Recensione: Demo – Brian Wood

Pubblicato il 23 Gennaio 2011 alle 08:00

Autori: Brian Wood (testi), Becky Cloonan (disegni)
Casa Editrice: Planeta De Agostini
Provenienza: USA
Prezzo: € 18,95, 16,8 x 25,7, pp. 352


Brian Wood lo conoscono tutti. E’ l’autore di due dei serial Vertigo più seguiti e apprezzati: DMZ, serie distopica ambientata in un’America devastata da una terribile guerra civile che ha trasformato una parte di Manhattan in una specie di Afghanistan o Iraq; e Northlanders, comic-book imperniato su guerrieri vichinghi.

Ma Wood non ha realizzato solo questo. E, prima ancora di giungere al successo con i suddetti mensili, aveva fatto parlare di sé. Dopo aver scritto, infatti, alcuni episodi di Generation X per la Marvel, il giovane sceneggiatore decise di realizzare qualcosa di più personale. Il risultato si poté vedere su Local e Demo.

Quest’ultimo, in particolare, come si evince dalla post-fazione inserita nel volume Planeta che include i dodici numeri del serial, nasce da una reazione che lo stesso Wood ebbe nei confronti del genere super-eroistico. Se, con Generation X, Wood aveva scritto le avventure di adolescenti con super-poteri, nel caso di Demo decise di fare un fumetto che partisse sì da tale concetto ma che fosse inserito in un contesto realistico.

E ciò che colpisce in Demo è proprio il realismo. I giovani descritti da Wood possono anche avere capacità paranormali o mutanti (e, comunque, non tutti, solo alcuni); ma non combattono super-criminali; non hanno a che fare con rutilanti avventure nello spazio o in altre dimensioni. No, i giovani di Demo non sono dissimili dai teenager grunge e generalmente alternativi presenti nelle cittadine statunitensi.

I super-poteri diventano la metafora della diversità giovanile nel contesto della società integrata e regolare e il simbolo dell’incomunicabilità con il mondo adulto e della difficoltà nei rapporti interpersonali. In fondo, è questo il tema fondamentale della serie: i giovani di Demo hanno problemi di comunicazione, con gli amici, con i partner e, nel complesso, con la società.

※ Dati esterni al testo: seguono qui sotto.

(** * BetterSave energy dashboard: the tabular pipeline

    A shallow embedding of the data pipeline of the dashboard
    ([FrontEnd/data_loader.py] and [kash-version/analysis.py]) and the
    properties its specification states about the Filter, the Aggregator,
    the AnomalyDetector, the Forecaster and the MetricsSummarizer.

    Modelling conventions.
    - A pandas [DataFrame] is a header (the column names) and the rows in
      order; each row carries its index label and one cell per column.
    - A cell is a number, a missing value or a piece of text.  Numbers are
      float64 in the program; here they are exact rationals, so rounding is
      not modelled, and a non-finite result (a division by zero) is
      collapsed into the missing value [NaN].  Timestamps are numbers too
      (days since 1970-01-01) and [NaT] is [NaN]; the Forecaster, which
      builds dates, checks them against the range of pandas timestamps.
    - Text is kept as it is: the numerals pandas reads in a text cell
      ([pd.to_numeric]) and the order and sum of columns of text are not
      modelled; the properties that depend on them are stated for
      columns without text.
    - The rationals have no square root: the rolling standard deviation
      of the AnomalyDetector takes the square root as a parameter.
    - A column is looked up by its name, at its first occurrence in the
      header.
    - A Python exception is a value [Raise e] of the [result] type;
      [try ... except Exception] is a match on it.
    - The Loader reads files: the directory of the script, the file
      system and the two parsers of pandas ([read_csv] and [to_datetime])
      are parameters of its functions.

    The second part of the properties covers the functions the
    specification does not speak of: the year range and the source names
    of the sidebar, the tables of the monthly, weekday and source charts,
    the daily view and the two loading functions.  It also holds the
    seasonal template of the Forecaster, which rests on the lemmas on
    the rows of a group proved there. *)

From Stdlib Require Import List ZArith QArith Qround Qpower String Ascii Bool
  Arith DecimalString Sorted Permutation Lia Lqa.
Import ListNotations.

Set Implicit Arguments.

(** ** Exceptions *)

Inductive exn : Type :=
| KeyError (key : string)
| TypeError
| ValueError.

Inductive result (A : Type) : Type :=
| Ok (a : A)
| Raise (e : exn).

Arguments Ok {A} a.
Arguments Raise {A} e.

Definition bind {A B : Type} (m : result A) (k : A -> result B) : result B :=
  match m with
  | Ok a => k a
  | Raise e => Raise e
  end.

Notation "x <- m ;; k" := (bind m (fun x => k))
  (at level 61, m at next level, right associativity).
Notation "' p <- m ;; k" := (bind m (fun p => k))
  (at level 61, p pattern, m at next level, right associativity).

(** ** Cells, series and frames *)

Inductive cell : Type :=
| Num (q : Q)
| NaN
| Str (s : string)
| Bool (b : bool).

Definition Series := list cell.

(** A row: its index label and its cells, one per column. *)
Definition row : Type := Z * list cell.

Record DataFrame : Type := mkDataFrame {
  columns : list string;
  rows : list row
}.

(** [pd.DataFrame()]: no column, no row. *)
Definition empty_frame : DataFrame := mkDataFrame [] [].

E la società descritta da Wood è un microcosmo multirazziale, diviso in classi sociali, tutte presenti, anche se prevalgono gli esponenti del mondo precario: ragazzi che si arruolano nell’esercito per potersi pagare il college; altri che si rassegnano a fare lavoretti di poco conto; altri ancora, semplici nullafacenti. Non che gli agiati se la passino meglio: la ragazzina che frequenta la scuola costosa non ha un dialogo con il padre; l’executive non ha amici, e così via.

Il sesso può dividere invece che unire; chi si sente attratto da qualcuno, indipendentemente dalle tendenze sessuali, non è detto che riesca a trovare amore e affetto: queste sono le malinconiche lezioni che Demo ci offre, espresse con testi incisivi ed efficaci e, soprattutto, con dialoghi impeccabili.

Un altro tema essenziale è il denaro. Tutti ne sono ossessionati; ma non tanto perché il denaro ti permette di vivere nel lusso; ma piuttosto perché ti consente di liberarti dal bisogno, dalla fatica di arrivare alla fine del mese, rovello che tormenta ogni personaggio.

Tali rovelli sono ben visualizzati dalla bravissima Becky Cloonan (quella di American Virgin) che, con stile sempre mutevole, a tratti influenzato dai manga, e con una impostazione estremamente creativa del lay-out, impreziosisce un’opera già di per sé pregevole. Dal momento che ogni episodio si concentra su ragazzi differenti, con una struttura rigorosamente auto-conclusiva, la Cloonan si adatta, di volta in volta, alle singole atmosfere e alle psicologie con perizia sopraffina. Se vi siete persi, quindi, la precedente edizione di Demo, non lasciatevi sfuggire pure questa. Sarebbe un grave errore.